Biological Perturbation Analysis

shesha.bio provides metrics for single-cell and CRISPR perturbation experiments. It works natively with AnnData objects.

Compute stability

shesha.bio.compute_stability() measures per-perturbation geometric consistency relative to a control population.

from shesha.bio import compute_stability

stability = compute_stability(
    adata_pca,
    perturbation_key='guide_id',
    control_label='NT',
    metric='cosine',
)
print(stability['KLF1'])   # e.g. 0.85

Compute magnitude

shesha.bio.compute_magnitude() measures the average distance of perturbed cells from the centroid of the control population.

from shesha.bio import compute_magnitude

magnitude = compute_magnitude(
    adata_pca,
    perturbation_key='guide_id',
    control_label='NT',
    metric='euclidean',
)
print(magnitude['KLF1'])   # e.g. 2.40

Bootstrap confidence intervals

The low-level functions perturbation_stability() and perturbation_effect_size() support bootstrap CIs via n_bootstrap_ci. Control and perturbed populations are resampled independently. See Bootstrap Confidence Intervals for full details.

from shesha.bio import perturbation_stability

result = perturbation_stability(X_ctrl, X_pert, n_bootstrap_ci=1000, seed=320)
print(f"{result['mean']:.3f} [{result['ci_low']:.3f}, {result['ci_high']:.3f}]")

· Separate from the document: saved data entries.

Lemma surfSearch_plane_points_witness :
  exists pc p2 p3,
    at_ [mkPoint 1 0 0 0; mkPoint 2 0 0 0; mkPoint 2 1 0 1] 0 = Done pc /\
    at_ [mkPoint 1 0 0 0; mkPoint 2 0 0 0; mkPoint 2 1 0 1] 1 = Done p2 /\
    at_ [mkPoint 1 0 0 0; mkPoint 2 0 0 0; mkPoint 2 1 0 1] 2 = Done p3 /\
    scanRing p3 <> scanRing pc.
Proof.
  destruct (@surfSearch_plane_points Reference.externals
              (Some [mkPoint 1 0 0 0; mkPoint 2 0 0 0; mkPoint 2 1 0 1])
              [mkPoint 1 0 0 0; mkPoint 2 0 0 0; mkPoint 2 1 0 1]
              PointXYZI_default 3 0%Z 1%Z 2%Z
              ltac:(vm_compute; reflexivity) ltac:(vm_compute; reflexivity)
              ltac:(lia) ltac:(lia))
    as (pc & p2 & p3 & Hc & H2 & H3 & _ & _ & _ & _ & _ & Hr & _).
  exists pc, p2, p3. repeat split; assumption.
Defined.

Lemma gate_nonzero (s d : Q) : Qgtb s (1 # 10) && Qneqb d 0 = true -> ~ s * d == 0.
Proof.
  intros Hg. apply andb_true_iff in Hg as (Hs & Hd).
  apply Qltb_lt in Hs. unfold Qneqb in Hd. apply negb_true_iff in Hd.
  intros Hz. apply Qmult_integral in Hz as [Hz | Hz]; [lra |].
  apply Qeq_bool_iff in Hz. congruence.
Qed.

Section Selection.
Context `{Externals}.

Lemma cornerResidual_nonzero (it : nat) (p t1 t2 c : PointXYZI) :
  cornerResidual it p t1 t2 = Done (Some c) -> ~ intensity c == 0.
Proof.
  unfold cornerResidual. cbv zeta.
  destruct (Qeq_bool _ 0); [destruct (5 <=? it)%nat; discriminate |].
  match goal with |- context [Qgtb ?s (1 # 10) && Qneqb ?d 0] =>
    destruct (Qgtb s (1 # 10) && Qneqb d 0) eqn:E end; [| discriminate].
  intros [= <-]. simpl. now apply gate_nonzero.
Qed.

Lemma surfResidual_nonzero (it : nat) (p t1 t2 t3 c : PointXYZI) :
  surfResidual it p t1 t2 t3 = Done (Some c) -> ~ intensity c == 0.
Proof.
  unfold surfResidual. cbv zeta.
  destruct (Qeq_bool _ 0); [destruct (5 <=? it)%nat; discriminate |].
  destruct (_ && Qeq_bool _ 0); [discriminate |].
  match goal with |- context [Qgtb ?s (1 # 10) && Qneqb ?d 0] =>
    destruct (Qgtb s (1 # 10) && Qneqb d 0) eqn:E end; [| discriminate].
  intros [= <-]. simpl. now apply gate_nonzero.
Qed.

Lemma push_selectionOK (s : SolverState) (q c : PointXYZI) :
  selectionOK s -> ~ intensity c == 0 -> selectionOK (so_push s q c).
Proof.
  intros (Hl & Hf) Hc. unfold selectionOK. simpl. rewrite !length_app, Hl.
  split; [reflexivity |]. apply Forall_app. split; [exact Hf |]. now constructor.
Qed.

Lemma cornerPoint_selection (kd : KdTreeFLANN) (sharp : Cloud) (it : nat) (p : PointXYZI)
    (s s' : SolverState) (i : nat) :
  selectionOK s -> cornerPoint kd sharp it p s i = Done s' -> selectionOK s'.
Proof.
  unfold cornerPoint. intros Hs Hc.
  apply bind_inv in Hc as (s1 & H1 & Hc).
  assert (S1 : selectionOK s1).
  { destruct (it mod 5 =? 0)%nat.
    - apply bind_inv in H1 as (r & _ & H1). injection H1 as <-. exact Hs.
    - injection H1 as <-. exact Hs. }
  apply bind_inv in Hc as (k2 & _ & Hc).
  destruct (0 <=? k2)%Z; [| injection Hc as <-; exact S1].
  apply bind_inv in Hc as (k1 & _ & Hc).
  apply bind_inv in Hc as (t1 & _ & Hc).
  apply bind_inv in Hc as (t2 & _ & Hc).
  apply bind_inv in Hc as (rc & Er & Hc).
  destruct rc as [c |]; [| injection Hc as <-; exact S1].
  apply bind_inv in Hc as (q & _ & Hc). injection Hc as <-.
  apply push_selectionOK; [exact S1 | eapply cornerResidual_nonzero; exact Er].
Qed.

Lemma surfPoint_selection (kd : KdTreeFLANN) (cloud flat : Cloud) (it : nat) (p : PointXYZI)
    (s s' : SolverState) (i : nat) :
  selectionOK s -> surfPoint kd cloud flat it p s i = Done s' -> selectionOK s'.
Proof.
  unfold surfPoint. intros Hs Hc.
  apply bind_inv in Hc as (s1 & H1 & Hc).
  assert (S1 : selectionOK s1).
  { destruct (it mod 5 =? 0)%nat.
    - apply bind_inv in H1 as ([[i1 i2] i3] & _ & H1). injection H1 as <-. exact Hs.
    - injection H1 as <-. exact Hs. }
  apply bind_inv in Hc as (k2 & _ & Hc).
  destruct (0 <=? k2)%Z; [| injection Hc as <-; exact S1].
  apply bind_inv in Hc as (k3 & _ & Hc).
  destruct (0 <=? k3)%Z; [| injection Hc as <-; exact S1].
  apply bind_inv in Hc as (k1 & _ & Hc).
  apply bind_inv in Hc as (t1 & _ & Hc).
  apply bind_inv in Hc as (t2 & _ & Hc).
  apply bind_inv in Hc as (t3 & _ & Hc).
  apply bind_inv in Hc as (rc & Er & Hc).
  destruct rc as [c |]; [| injection Hc as <-; exact S1].
  apply bind_inv in Hc as (q & _ & Hc). injection Hc as <-.
  apply push_selectionOK; [exact S1 | eapply surfResidual_nonzero; exact Er].
Qed.

(** From iteration 5 on the weight of a plane correspondence is divided by
    [sqrt(calcPointDistance(pointSel))]; where that is zero the
    correspondence is dropped. *)
Lemma surfResidual_late (it : nat) (p t1 t2 t3 : PointXYZI) (r : option PointXYZI) :
  (5 <= it)%nat -> ext_sqrt (calcPointDistance p) == 0 ->
  surfResidual it p t1 t2 t3 = Done r -> r = None.
Proof.
  intros Hit Hd. apply Nat.leb_le in Hit. apply Qeq_bool_iff in Hd.
  unfold surfResidual. cbv zeta. rewrite Hit, Hd. cbn [andb]. clear Hd.
  destruct (Qeq_bool _ 0); intros E; congruence.
Qed.

Lemma surfPoint_late (kd : KdTreeFLANN) (cloud flat : Cloud) (it : nat) (p : PointXYZI)
    (s s' : SolverState) (i : nat) :
  (5 <= it)%nat -> ext_sqrt (calcPointDistance p) == 0 ->
  surfPoint kd cloud flat it p s i = Done s' ->
  so_laserCloudOri s' = so_laserCloudOri s /\ so_coeffSel s' = so_coeffSel s.
Proof.
  unfold surfPoint. intros Hit Hd Hc.
  apply bind_inv in Hc as (s1 & H1 & Hc).
  assert (S1 : so_laserCloudOri s1 = so_laserCloudOri s /\ so_coeffSel s1 = so_coeffSel s).
  { destruct (it mod 5 =? 0)%nat.
    - apply bind_inv in H1 as ([[i1 i2] i3] & _ & H1). injection H1 as <-. split; reflexivity.
    - injection H1 as <-. split; reflexivity. }
  apply bind_inv in Hc as (k2 & _ & Hc).
  destruct (0 <=? k2)%Z; [| injection Hc as <-; exact S1].
  apply bind_inv in Hc as (k3 & _ & Hc).
  destruct (0 <=? k3)%Z; [| injection Hc as <-; exact S1].
  apply bind_inv in Hc as (k1 & _ & Hc).
  apply bind_inv in Hc as (t1 & _ & Hc).
  apply bind_inv in Hc as (t2 & _ & Hc).
  apply bind_inv in Hc as (t3 & _ & Hc).
  apply bind_inv in Hc as (rc & Er & Hc).
  apply (surfResidual_late _ _ _ _ _ _ Hit Hd) in Er. subst rc.
  injection Hc as <-. exact S1.
Qed.

End Selection.

(** X13: the selection of an iteration.  When an iteration returns, the
    selected points and the selected coefficients are paired one to one,
    there is at most one pair per sharp and per flat query point, and no
    selected coefficient has a zero residual.  From iteration 5 on no flat
    point is selected at all, for a libm in which the square root of the
    norm of the origin is 0: the search position is the default-constructed
    [pointSel], so the weight of every plane correspondence is divided by
    zero and fails the test [s > 0.1]. *)
Theorem iteration_selection `{Externals} (st : LaserOdometry) (sharp : Cloud) (it : nat)
    (s s' : SolverState) :
  iteration st sharp it s = Done s' ->
  length (so_laserCloudOri s') = length (so_coeffSel s') /\
  (length (so_laserCloudOri s') <= length sharp + length (surfPointsFlat st))%nat /\
  Forall (fun c => ~ intensity c == 0) (so_coeffSel s') /\
  ((5 <= it)%nat -> ext_sqrt (calcPointDistance PointXYZI_default) == 0 ->
   (length (so_laserCloudOri s') <= length sharp)%nat).
Proof.
  intros Hi.
  assert (Hn : (length (so_laserCloudOri s') <= length sharp + length (surfPointsFlat st))%nat).
  { destruct (iteration_shape st sharp it s s' Hi) as (x & (_&_&_&_&_&_&_&_&_&_&Ho) & ->).
    destruct (updateStep_keeps st it x) as (_ & _ & _ & _ & _ & _ & Ko & _).
    rewrite Ko. exact Ho. }
  unfold iteration in Hi.
  apply bind_inv in Hi as (a & Ha & Hi). apply bind_inv in Hi as (b & Hb & Hi).
  injection Hi as <-.
  assert (Sa : selectionOK a).
  { apply (for_each_inv (fun _ y => selectionOK y)) in Ha; [exact Ha | |].
    - split; [reflexivity | constructor].
    - intros i y z _ Hy Hz. eapply cornerPoint_selection; eassumption. }
  assert (Sb : selectionOK b).
  { apply (for_each_inv (fun _ y => selectionOK y)) in Hb; [exact Hb | exact Sa |].
    intros i y z _ Hy Hz. eapply surfPoint_selection; eassumption. }
  destruct (updateStep_keeps st it b) as (_ & _ & _ & _ & _ & _ & Ko & Kc).
  destruct Sb as (Sl & Sf). split; [| split; [exact Hn | split]].
  - now rewrite Ko, Kc.
  - now rewrite Kc.
  - intros Hit Hd. rewrite Ko.
    apply (for_each_inv (fun k x => frameN k (so_clear s) x) _ _ _ _ (frameN_refl _)) in Ha.
    + destruct Ha as (_&_&_&_&_&_&_&_&_&_&Oa). simpl in Oa.
      apply (for_each_inv (fun _ y => so_laserCloudOri y = so_laserCloudOri a)) in Hb.
      * rewrite Hb. exact Oa.
      * reflexivity.
      * intros i y z _ Hy Hz.
        apply (surfPoint_late _ _ _ _ _ _ _ _ Hit Hd) in Hz as (-> & _). exact Hy.
    + intros i x y _ Hx Hy. eapply frameN_step; [exact Hx |]. eapply cornerPoint_frame; exact Hy.
Qed.

Lemma iteration_selection_witness :
  (exists s',
     @iteration Reference.externals (reset Examples.tick2_plane) [mkPoint 5 5 5 0] 1
        Examples.cached_both = Done s' /\
     length (so_coeffSel s') = 3%nat /\
     Forall (fun c => ~ intensity c == 0) (so_coeffSel s')) /\
  (exists s',
     @iteration Reference.externals (reset Examples.tick2_plane) [] 6
        Examples.cached_both = Done s' /\
     (length (so_laserCloudOri s') <= 0)%nat).
Proof.
  split.
  - eexists. split; [vm_compute; reflexivity |].
    split; [reflexivity |].
    refine (proj1 (proj2 (proj2 (@iteration_selection Reference.externals
                                   (reset Examples.tick2_plane) [mkPoint 5 5 5 0] 1
                                   Examples.cached_both _ _)))).
    vm_compute. reflexivity.
  - eexists. split; [vm_compute; reflexivity |].
    refine (proj2 (proj2 (proj2 (@iteration_selection Reference.externals
                                   (reset Examples.tick2_plane) [] 6
                                   Examples.cached_both _ _))) _ _).
    + vm_compute. reflexivity.
    + lia.
    + vm_compute. reflexivity.
Defined.

(** X14: in a search iteration a query point whose nearest neighbour is
    reported 5 m or more away gets no correspondence: its cached indices
    become -1 and nothing is selected for it, in the corner pass and in the
    surface pass alike. *)
Theorem no_correspondence_beyond_5m `{Externals}
    (kdc kds : KdTreeFLANN) (sharp cloud flat : Cloud) (it i : nat) (p : PointXYZI)
    (s : SolverState) :
  (it mod 5 = 0)%nat ->
  (i < length (so_cornerInd1 s))%nat -> (i < length (so_cornerInd2 s))%nat ->
  (i < length (so_surfInd1 s))%nat -> (i < length (so_surfInd2 s))%nat ->
  (i < length (so_surfInd3 s))%nat ->
  25 <= snd (nearestKSearch kdc p) -> 25 <= snd (nearestKSearch kds p) ->
  (exists s', cornerPoint kdc sharp it p s i = Done s' /\
              so_cornerInd1 s' !! i = Some (-1)%Z /\ so_cornerInd2 s' !! i = Some (-1)%Z /\
              so_laserCloudOri s' = so_laserCloudOri s /\ so_coeffSel s' = so_coeffSel s) /\
  (exists s', surfPoint kds cloud flat it p s i = Done s' /\
              so_surfInd1 s' !! i = Some (-1)%Z /\ so_surfInd2 s' !! i = Some (-1)%Z /\
              so_surfInd3 s' !! i = Some (-1)%Z /\
              so_laserCloudOri s' = so_laserCloudOri s /\ so_coeffSel s' = so_coeffSel s).
Proof.
  intros Hit H1 H2 H3 H4 H5 Hc Hs. apply Nat.eqb_eq in Hit.
  apply Qltb_ge in Hc, Hs. split.
  - unfold cornerPoint, cornerSearch. rewrite Hit.
    destruct (nearestKSearch kdc p) as [ind sq]. simpl in Hc. rewrite Hc. simpl.
    unfold ind_at. rewrite !list_lookup_insert_eq by assumption. simpl.
    eexists. split; [reflexivity |]. simpl.
    rewrite !list_lookup_insert_eq by assumption. repeat split.
  - unfold surfPoint, surfSearch. rewrite Hit.
    destruct (nearestKSearch kds p) as [ind sq]. simpl in Hs. rewrite Hs. simpl.
    unfold ind_at. rewrite !list_lookup_insert_eq by assumption. simpl.
    eexists. split; [reflexivity |]. simpl.
    rewrite !list_lookup_insert_eq by assumption. repeat split.
Qed.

Split-half reproducibility

shesha.bio.split_half_reproducibility() measures effect-direction reproducibility for each perturbation by repeated 50/50 random cell splits. High values indicate that the perturbation’s directional shift is consistent across independent subsets of cells — a direct assay of biological reproducibility that is distinct from effect magnitude.

from shesha.bio import split_half_reproducibility

repro = split_half_reproducibility(
    adata,
    perturbation_key="perturbation",
    control_label="control",
    n_splits=50,
    random_state=320,
)
# Returns DataFrame: index=perturbation, columns=[split_half_cosine, n_cells]
print(repro.sort_values("split_half_cosine", ascending=False).head())

Magnitude-matched comparison

shesha.bio.magnitude_matched_comparison() tests whether stability predicts reproducibility within magnitude bins, controlling for the SNR confound. Perturbations are binned by effect size and, within each bin, the mean split-half cosine is compared between the high-stability and low-stability halves.

from shesha.bio import compute_stability, compute_magnitude, magnitude_matched_comparison
import pandas as pd

sp = compute_stability(adata, perturbation_key="perturbation", control_label="control")
mp = compute_magnitude(adata, perturbation_key="perturbation", control_label="control")

df = repro.copy()
df["Sp"] = pd.Series(sp)
df["Mp"] = pd.Series(mp)

bins = magnitude_matched_comparison(
    df,
    stability_col="Sp",
    repro_col="split_half_cosine",
    magnitude_col="Mp",
    n_bins=4,
)
print(bins[["mag_bin", "n", "high_stability_mean", "low_stability_mean", "difference"]])

Discordance

shesha.bio.discordance() identifies perturbations that deviate from the expected stability-magnitude relationship. High discordance scores flag perturbations that are less stable than expected given their effect size — candidates for pleiotropic or heterogeneous effects.

Three methods are available:

  • linear (default): OLS residual, sign-flipped and z-scored. Fast and interpretable.

  • rank: rank(Mp) - rank(Sp), z-scored. Non-parametric; robust to outliers.

  • loess: Local regression (LOWESS) residual, sign-flipped and z-scored. Captures nonlinear magnitude-stability trends where the relationship curves at low magnitudes. Requires statsmodels.

from shesha.bio import discordance

# Linear (default)
df["disc_linear"] = discordance(df, stability_col="Sp", magnitude_col="Mp")

# LOESS — captures nonlinear curvature
df["disc_loess"] = discordance(
    df,
    stability_col="Sp",
    magnitude_col="Mp",
    method="loess",
    loess_frac=0.3,
)

# Top 10 most discordant perturbations
print(df.nlargest(10, "disc_loess")[["Sp", "Mp", "disc_loess"]])

The loess_frac parameter controls smoothness: smaller values (e.g. 0.2) follow the data more closely, while larger values (e.g. 0.5) produce smoother expected curves. The default of 0.3 balances sensitivity and stability for typical CRISPR screen sizes.

Note

method='loess' requires statsmodels. Install with pip install statsmodels.